> The data

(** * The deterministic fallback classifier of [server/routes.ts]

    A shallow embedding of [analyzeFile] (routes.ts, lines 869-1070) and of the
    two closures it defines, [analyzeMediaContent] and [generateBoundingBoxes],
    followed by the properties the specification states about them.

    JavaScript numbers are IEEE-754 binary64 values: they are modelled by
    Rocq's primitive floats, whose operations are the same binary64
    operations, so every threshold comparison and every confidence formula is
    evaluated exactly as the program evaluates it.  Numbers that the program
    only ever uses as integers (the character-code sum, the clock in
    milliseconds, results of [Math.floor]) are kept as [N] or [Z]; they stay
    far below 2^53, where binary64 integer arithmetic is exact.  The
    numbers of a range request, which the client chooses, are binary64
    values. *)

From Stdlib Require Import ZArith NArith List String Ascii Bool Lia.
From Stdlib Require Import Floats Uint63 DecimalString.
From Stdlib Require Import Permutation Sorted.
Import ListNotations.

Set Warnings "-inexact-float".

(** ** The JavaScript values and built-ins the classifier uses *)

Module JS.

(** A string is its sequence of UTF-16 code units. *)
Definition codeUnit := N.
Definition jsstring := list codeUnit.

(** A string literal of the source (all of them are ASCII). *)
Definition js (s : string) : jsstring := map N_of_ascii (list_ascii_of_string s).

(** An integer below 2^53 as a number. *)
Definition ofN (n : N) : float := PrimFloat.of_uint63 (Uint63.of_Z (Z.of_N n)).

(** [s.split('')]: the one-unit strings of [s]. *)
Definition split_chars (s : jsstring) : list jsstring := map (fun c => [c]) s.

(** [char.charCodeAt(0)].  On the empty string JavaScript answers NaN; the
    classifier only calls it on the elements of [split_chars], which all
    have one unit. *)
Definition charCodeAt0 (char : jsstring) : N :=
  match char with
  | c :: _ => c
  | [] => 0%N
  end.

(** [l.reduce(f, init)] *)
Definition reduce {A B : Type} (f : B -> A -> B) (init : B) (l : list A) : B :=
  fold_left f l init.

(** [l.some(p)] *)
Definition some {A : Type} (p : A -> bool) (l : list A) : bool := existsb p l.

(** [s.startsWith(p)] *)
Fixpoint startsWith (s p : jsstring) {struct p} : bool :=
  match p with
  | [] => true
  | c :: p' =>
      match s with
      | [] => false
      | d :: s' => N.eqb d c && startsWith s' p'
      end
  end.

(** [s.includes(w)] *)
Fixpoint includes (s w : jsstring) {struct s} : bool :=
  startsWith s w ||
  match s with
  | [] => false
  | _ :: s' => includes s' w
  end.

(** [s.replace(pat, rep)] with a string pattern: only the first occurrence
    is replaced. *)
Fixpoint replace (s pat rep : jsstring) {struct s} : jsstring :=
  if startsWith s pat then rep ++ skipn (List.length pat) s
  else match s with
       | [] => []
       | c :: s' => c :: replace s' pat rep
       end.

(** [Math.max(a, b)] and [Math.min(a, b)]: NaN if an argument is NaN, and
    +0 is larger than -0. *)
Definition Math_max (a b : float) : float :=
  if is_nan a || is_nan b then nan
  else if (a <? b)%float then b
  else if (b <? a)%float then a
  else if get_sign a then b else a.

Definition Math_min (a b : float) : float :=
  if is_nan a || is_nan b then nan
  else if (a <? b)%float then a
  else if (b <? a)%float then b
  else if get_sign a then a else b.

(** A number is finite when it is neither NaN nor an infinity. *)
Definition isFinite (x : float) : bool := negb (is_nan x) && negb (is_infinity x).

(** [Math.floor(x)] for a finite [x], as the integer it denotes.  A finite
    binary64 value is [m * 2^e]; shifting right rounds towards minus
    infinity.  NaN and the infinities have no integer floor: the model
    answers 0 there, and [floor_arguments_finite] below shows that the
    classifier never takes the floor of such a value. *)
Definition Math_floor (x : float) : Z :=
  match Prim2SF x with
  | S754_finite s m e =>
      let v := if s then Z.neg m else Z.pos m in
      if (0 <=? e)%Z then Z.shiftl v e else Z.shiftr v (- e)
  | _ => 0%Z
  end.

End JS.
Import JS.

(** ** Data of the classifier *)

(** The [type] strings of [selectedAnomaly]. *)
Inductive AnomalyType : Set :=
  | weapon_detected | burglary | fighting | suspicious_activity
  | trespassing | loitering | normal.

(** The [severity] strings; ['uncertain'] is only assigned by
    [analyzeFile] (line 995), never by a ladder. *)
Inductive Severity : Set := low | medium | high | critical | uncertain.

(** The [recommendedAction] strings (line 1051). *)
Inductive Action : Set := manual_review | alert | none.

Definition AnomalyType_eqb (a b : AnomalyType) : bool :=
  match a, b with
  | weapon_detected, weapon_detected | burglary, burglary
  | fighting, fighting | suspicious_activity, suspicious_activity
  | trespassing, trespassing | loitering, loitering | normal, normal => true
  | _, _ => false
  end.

> Your assignment
The response should consist of all the entries, copied without any alteration.

> Task output
(** * The deterministic fallback classifier of [server/routes.ts]

    A shallow embedding of [analyzeFile] (routes.ts, lines 869-1070) and of the
    two closures it defines, [analyzeMediaContent] and [generateBoundingBoxes],
    followed by the properties the specification states about them.

    JavaScript numbers are IEEE-754 binary64 values: they are modelled by
    Rocq's primitive floats, whose operations are the same binary64
    operations, so every threshold comparison and every confidence formula is
    evaluated exactly as the program evaluates it.  Numbers that the program
    only ever uses as integers (the character-code sum, the clock in
    milliseconds, results of [Math.floor]) are kept as [N] or [Z]; they stay
    far below 2^53, where binary64 integer arithmetic is exact.  The
    numbers of a range request, which the client chooses, are binary64
    values. *)

From Stdlib Require Import ZArith NArith List String Ascii Bool Lia.
From Stdlib Require Import Floats Uint63 DecimalString.
From Stdlib Require Import Permutation Sorted.
Import ListNotations.

Set Warnings "-inexact-float".

(** ** The JavaScript values and built-ins the classifier uses *)

Module JS.

(** A string is its sequence of UTF-16 code units. *)
Definition codeUnit := N.
Definition jsstring := list codeUnit.

(** A string literal of the source (all of them are ASCII). *)
Definition js (s : string) : jsstring := map N_of_ascii (list_ascii_of_string s).

(** An integer below 2^53 as a number. *)
Definition ofN (n : N) : float := PrimFloat.of_uint63 (Uint63.of_Z (Z.of_N n)).

(** [s.split('')]: the one-unit strings of [s]. *)
Definition split_chars (s : jsstring) : list jsstring := map (fun c => [c]) s.

(** [char.charCodeAt(0)].  On the empty string JavaScript answers NaN; the
    classifier only calls it on the elements of [split_chars], which all
    have one unit. *)
Definition charCodeAt0 (char : jsstring) : N :=
  match char with
  | c :: _ => c
  | [] => 0%N
  end.

(** [l.reduce(f, init)] *)
Definition reduce {A B : Type} (f : B -> A -> B) (init : B) (l : list A) : B :=
  fold_left f l init.

(** [l.some(p)] *)
Definition some {A : Type} (p : A -> bool) (l : list A) : bool := existsb p l.

(** [s.startsWith(p)] *)
Fixpoint startsWith (s p : jsstring) {struct p} : bool :=
  match p with
  | [] => true
  | c :: p' =>
      match s with
      | [] => false
      | d :: s' => N.eqb d c && startsWith s' p'
      end
  end.

(** [s.includes(w)] *)
Fixpoint includes (s w : jsstring) {struct s} : bool :=
  startsWith s w ||
  match s with
  | [] => false
  | _ :: s' => includes s' w
  end.

(** [s.replace(pat, rep)] with a string pattern: only the first occurrence
    is replaced. *)
Fixpoint replace (s pat rep : jsstring) {struct s} : jsstring :=
  if startsWith s pat then rep ++ skipn (List.length pat) s
  else match s with
       | [] => []
       | c :: s' => c :: replace s' pat rep
       end.

(** [Math.max(a, b)] and [Math.min(a, b)]: NaN if an argument is NaN, and
    +0 is larger than -0. *)
Definition Math_max (a b : float) : float :=
  if is_nan a || is_nan b then nan
  else if (a <? b)%float then b
  else if (b <? a)%float then a
  else if get_sign a then b else a.

Definition Math_min (a b : float) : float :=
  if is_nan a || is_nan b then nan
  else if (a <? b)%float then a
  else if (b <? a)%float then b
  else if get_sign a then a else b.

(** A number is finite when it is neither NaN nor an infinity. *)
Definition isFinite (x : float) : bool := negb (is_nan x) && negb (is_infinity x).

(** [Math.floor(x)] for a finite [x], as the integer it denotes.  A finite
    binary64 value is [m * 2^e]; shifting right rounds towards minus
    infinity.  NaN and the infinities have no integer floor: the model
    answers 0 there, and [floor_arguments_finite] below shows that the
    classifier never takes the floor of such a value. *)
Definition Math_floor (x : float) : Z :=
  match Prim2SF x with
  | S754_finite s m e =>
      let v := if s then Z.neg m else Z.pos m in
      if (0 <=? e)%Z then Z.shiftl v e else Z.shiftr v (- e)
  | _ => 0%Z
  end.

End JS.
Import JS.

(** ** Data of the classifier *)

(** The [type] strings of [selectedAnomaly]. *)
Inductive AnomalyType : Set :=
  | weapon_detected | burglary | fighting | suspicious_activity
  | trespassing | loitering | normal.

(** The [severity] strings; ['uncertain'] is only assigned by
    [analyzeFile] (line 995), never by a ladder. *)
Inductive Severity : Set := low | medium | high | critical | uncertain.

(** The [recommendedAction] strings (line 1051). *)
Inductive Action : Set := manual_review | alert | none.

Definition AnomalyType_eqb (a b : AnomalyType) : bool :=
  match a, b with
  | weapon_detected, weapon_detected | burglary, burglary
  | fighting, fighting | suspicious_activity, suspicious_activity
  | trespassing, trespassing | loitering, loitering | normal, normal => true
  | _, _ => false
  end.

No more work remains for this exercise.